Options Strategy: Diagonal Call Spread On J&J

 |  About: Johnson & Johnson (JNJ)
by: Tom Armistead

Johnson & Johnson (NYSE:JNJ), like many of the largest and strongest US companies, is trading at a discount to its historical valuation, creating an investment opportunity that has drawn ample comment. For investors who are comfortable with the increased risk of options, and have a favorable opinion of the ultimate trajectory of present macro concerns, a diagonal call spread on JNJ offers an attractive risk/reward profile.

Diagonal spreads take many forms. This article is about using long-dated, deep in-the-money calls as a substitute for share ownership, and writing short-term, out of the money calls against them. (I wrote up the strategy up at some length several years ago.)

LEAPS (Long-term Equity Anticipation Securities) are equity options that expire as much as 3 years in the future, with January expiration dates. While they aren't available for all stocks, there are LEAPS on JNJ, with the longest dated expiring in January 2014.

Johnson & Johnson

The company is well-known. I've been avoiding it for over a year, out of concern for the FDA action and product recalls, as well as issues arising from off-label marketing of Risperdal. After reviewing the available material, I've become comfortable with investing in it again, at today's prices.

Reputational Damage

I'm working on an article on the topic. Briefly, the risk of serious injury to consumers from the recalled products was remote, and the company has complied with FDA required corrective action. The loss of market share is reflected in current earnings, and can be recovered over time with judicious advertising and promotional efforts.

The Risperdal case involves off-label marketing of an anti-psychotic drug, something for which other drug companies have been prosecuted, with the cost running in the $1 to $2 billion range. That can quantified as less than 1% of market cap, or 2% of shareholders' equity. I see an ethical issue in shades of gray.

Meanwhile, publicly available surveys on reputation show JNJ retaining its position as one of the most admired companies in the United States.

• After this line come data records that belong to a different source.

(** * Program Tester: static analyser, sandbox runner and verdict scorer

    A shallow embedding of [src/test.py] (the three-stage pipeline
    static analysis -> sandboxed unit test -> verdict) together with the
    properties its specification states about it.

    Conventions of the embedding:
    - a Python [str] is a [string]; each [ascii] stands for one code point
      in the range 0..255;
    - a Python [int] that the program only ever obtains by counting
      ([len], [+= 1], [sum(1 for ...)]) is a [nat]; the running score,
      which is subtracted from, is a [Z];
    - a [float] is the rational [Q] it denotes, and arithmetic on floats
      rounds to the nearest binary64 number;
    - the captured output of a child process is a [str] or a [bytes]
      object, as Python has it at run time;
    - a dictionary with a fixed set of keys is a record, a dictionary with
      two shapes is an inductive type with two constructors;
    - a call that may raise returns a [result];
    - the Python run time and the operating system (the parser, the
      tokenizer, the interpreter's recursion limit, the file system, child
      processes) are the variables of [Section Pipeline];
    - the window is a record of the attributes and button states its
      handlers touch ([Module Gui]); the Tk widgets themselves are left
      out. *)

From Stdlib Require Import Strings.String Strings.Ascii Lists.List.
From Stdlib Require Import ZArith.ZArith Arith.PeanoNat Bool.Bool micromega.Lia.
From Stdlib Require Import QArith.QArith Numbers.DecimalString.
From Stdlib Require Import Sorting.Permutation Sorting.Sorted.
Import ListNotations.

Set Warnings "-register-all".

Open Scope list_scope.
Open Scope nat_scope.
Open Scope string_scope.

(* ================================================================== *)
(** * Python values used by the program *)
(* ================================================================== *)

(** An exception object: its class and what [str(e)] gives. *)
Record exn : Type := mkExn { exn_class : string; exn_str : string }.

(** The outcome of a call: a value, or an exception that propagates. *)
Inductive result (A : Type) : Type :=
| Returns (a : A)
| Raises (e : exn).
Arguments Returns {A} a.
Arguments Raises {A} e.

Definition bind {A B : Type} (r : result A) (k : A -> result B) : result B :=
  match r with
  | Returns a => k a
  | Raises e => Raises e
  end.

Notation "x <- r ;; k" := (bind r (fun x => k))
  (at level 61, r at next level, right associativity).

(** Truth value of an [int]. *)
Definition truthy (n : nat) : bool := negb (Nat.eqb n 0).

(** [str(n)] and [f"{n}"] for a non-negative [int]. *)
Definition str_of_nat (n : nat) : string :=
  NilEmpty.string_of_uint (Nat.to_uint n).

(** ** [str] methods *)

Definition tab : ascii := "009"%char.
Definition newline : ascii := "010"%char.
Definition carriage_return : ascii := "013"%char.
Definition space : ascii := " "%char.

Fixpoint mem_char (c : ascii) (chars : string) : bool :=
  match chars with
  | EmptyString => false
  | String d rest => Ascii.eqb c d || mem_char c rest
  end.

Definition is_empty (s : string) : bool :=
  match s with EmptyString => true | String _ _ => false end.

(** [s.startswith(p)] *)
Definition startswith (s p : string) : bool := String.prefix p s.

Fixpoint rev_string (s : string) : string :=
  match s with
  | EmptyString => EmptyString
  | String c rest => rev_string rest ++ String c EmptyString
  end.

(** [s.endswith(p)] *)
Definition endswith (s p : string) : bool :=
  String.prefix (rev_string p) (rev_string s).

(** [sub in s] *)
Fixpoint contains (sub s : string) : bool :=
  String.prefix sub s ||
  match s with
  | EmptyString => false
  | String _ rest => contains sub rest
  end.

(** [s.rstrip(chars)] *)
Fixpoint rstrip (chars s : string) : string :=
  match s with
  | EmptyString => EmptyString
  | String c rest =>
      let rest' := rstrip chars rest in
      if is_empty rest' && mem_char c chars then EmptyString
      else String c rest'
  end.

(** [s.lstrip(chars)] *)
Fixpoint lstrip (chars s : string) : string :=
  match s with
  | EmptyString => EmptyString
  | String c rest => if mem_char c chars then lstrip chars rest else s
  end.
(** [jzon_add_str], with the formatted string; [jzon_add_int], [jzon_add_bool] *)
Definition jzon_add_str (key str : string) : enc := λ jobj,
  (0, json_object_object_add jobj key (json_object_new_string (Some str))).
Definition jzon_add_int (key : string) (val : Z) : enc := λ jobj,
  (0, json_object_object_add jobj key (Some (json_object_new_int val))).
Definition jzon_add_bool (key : string) (val : bool) : enc := λ jobj,
  (0, json_object_object_add jobj key (Some (json_object_new_boolean val))).

(** [jzon_add_base64]: the Base64 text is the format of [jzon_add_str]. *)
Definition jzon_add_base64 (key : string) (buf : option (list Z)) : enc := λ jobj,
  match buf with
  | None => (EINVAL, jobj)
  | Some buf =>
    match base64_encode buf (4 * ((length buf + 2) / 3)) with
    | inl err => (err, jobj)
    | inr b64 => jzon_add_str key (re_format b64) jobj
    end
  end.

End Jzon.

Declare Scope enc_scope.
Delimit Scope enc_scope with enc.
Notation "a >>? b" := (enc_then a b) (at level 63, right associativity) : enc_scope.
Notation "a >>! b" := (enc_also a b) (at level 63, right associativity) : enc_scope.
#[local] Open Scope enc_scope.

(** ** What an object looks like after a series of steps

    The members a step adds: each under its key, some only on a condition. *)
Definition field : Type := string * option json_object.

Definition present (fs : list field) : odict :=
  omap (λ f : field, (λ v, (f.1, v)) <$> f.2) fs.

Fixpoint field_of (fs : list field) (k : string) : option json_object :=
  match fs with
  | [] => None
  | (k', v) :: fs => if String.eqb k' k then v else field_of fs k
  end.

(** The elements of an array under their numbers. *)
Definition numbered (vs : list json_object) : odict := zip (index_keys (length vs)) vs.

Section JzonSpec.
Context `{LibReSpec} `{!LibReJson} `{!LibReJsonSpec}.

Lemma present_app fs gs : present (fs ++ gs) = present fs ++ present gs.
Proof. apply omap_app. Qed.

Lemma present_keys fs : sublist (present fs).*1 fs.*1.
Proof.
  unfold present. induction fs as [|[k [v|]] fs IH]; cbn; [done|..].
  - by apply sublist_skip.
  - by apply sublist_cons.
Qed.

Lemma field_of_None fs k : k ∉ fs.*1 → field_of fs k = None.
Proof.
  induction fs as [|[k' v] fs IH]; cbn; [done|]. intros [Hk Hf]%not_elem_of_cons.
  destruct (String.eqb_spec k' k); [congruence|]. by apply IH.
Qed.

Lemma field_of_present fs k v : field_of fs k = Some v → (k, v) ∈ present fs.
Proof.
  unfold present. induction fs as [|[k' [v'|]] fs IH]; cbn; [done|..];
    destruct (String.eqb_spec k' k) as [->|]; try done; intros E; try by apply IH.
  - injection E as ->. left.
  - right. by apply IH.
Qed.

Lemma field_of_absent fs k :
  NoDup fs.*1 → field_of fs k = None → k ∉ (present fs).*1.
Proof.
  unfold present. induction fs as [|[k' v] fs IH]; cbn; [intros; apply not_elem_of_nil|].
  intros [Hk Hf]%NoDup_cons. destruct (String.eqb_spec k' k) as [->|Hne].
  - intros ->. intros Hin. apply Hk. eapply elem_of_submseteq; [exact Hin|].
    apply sublist_submseteq, present_keys.
  - intros E. specialize (IH Hf E). destruct v; cbn; [|done].
    apply not_elem_of_cons. split; [congruence|done].
Qed.

(** Looking up a key of such an object. *)
Lemma lookup_present fs k :
  NoDup fs.*1 → odict_lookup (present fs) k = field_of fs k.
Proof.
  intros Hd. destruct (field_of fs k) as [v|] eqn:E.
  - apply odict_lookup_in; [|by apply field_of_present].
    eapply sublist_NoDup; [exact Hd|]. apply present_keys.
  - apply odict_lookup_out. by apply field_of_absent.
Qed.

(** The step adds these members and succeeds. *)
Definition adds (a : enc) (fs : list field) : Prop :=
  ∀ o, NoDup (o.*1 ++ fs.*1) → a (ODICT_OBJECT o) = (0, ODICT_OBJECT (o ++ present fs)).

Lemma adds_ok : adds enc_ok [].
Proof. intros o _. by rewrite app_nil_r. Qed.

Using earnings of $4.97 (mid guidance) for 2011, and a consensus estimate of $5.26 for 2012, projected 5-year average EPS at year end 2012 is $4.73. JNJ has historically traded at an average multiple of 17.9 on that metric, suggesting a target price of $85. At a recent price of $62.64, shares are undervalued by 26%.

FINVIZ.com reports a target price of $71.73. The options strategy discussed earns its maximum profit at $67.50

The Trade

Buy to open 10 JNJ Jan 19 2013 50.0 Calls @ 14.60

Sell to open 10 JNJ Apr 21 2011 67.5 Calls @ 1.52

Here's an analysis of several potential outcomes of the trade (click to enlarge):

Click to enlarge

In the static case, if JNJ is unchanged as of the 4/21/2012 expiration, the investor will have an annualized yield of 18.6%, and can sell another covered call, since the Jan 2013 50.0 call will still have nine months to expiration.

The maximum possible profit of $4,595 is about the same as the maximum probable loss, $4,095 if JNJ is at $57.50 (its current 52-week closing low) as of the April expiration.

Intrinsic vs. Time Value

If an option is in the money, the difference between the strike and the share price is referred to as the intrinsic value. With JNJ at 63.78, the intrinsic value of the Jan 2013 50.0 call is $13.78. The JNJ Apr 67.5 call is out of the money, and has no intrinsic value.

The difference between the price of an option and its intrinsic value is its time value. The time value for the JNJ Jan 2013 50.0 call is $14.60 minus $13.78, or 82 cents. The entire premium of the JNJ Apr 2011 37.5 call is time value.


There are trade-offs in selecting the specific strikes and expirations to implement this strategy. I prefer that the time value on the call sold be greater than the time value on the call bought, resulting in a positive return in the static case. At the same time, I like to have the call sold far enough out of the money that there will be a decent profit if the shares make an upward move. Finally, I prefer having the strike on the deep in the money call low enough that it unlikely that the underlying will go under it.

These preferences create positions that will perform extremely well in a sideways or moderately upward market, while underperforming at the extremes.

Low-Cost Leverage

A primary benefit of this trade is that it provides low-cost leverage. If an investor were to borrow $50,000 to invest in 1,000 shares of JNJ, he would pay interest at the rate his broker gives him in a margin account, which varies substantially. At 7%, the loan would cost $3,500 per year. $2,280 worth of dividends would reduce the cost to $1,220.

The 82 cents time cost for the JNJ Jan 2013 50.0 call annualizes to 66 cents. The cost of maintaining the options position to control 1,000 shares for a year is $660, a meaningful saving from the cost of using margin. Plus, the inconvenience and embarrassment of margin calls is avoided.

Disclosure: I have no positions in any stocks mentioned, but may initiate a long position in JNJ over the next 72 hours. I plan to execute the trade outlined, in an appropriate size, during the coming week, market conditions permitting.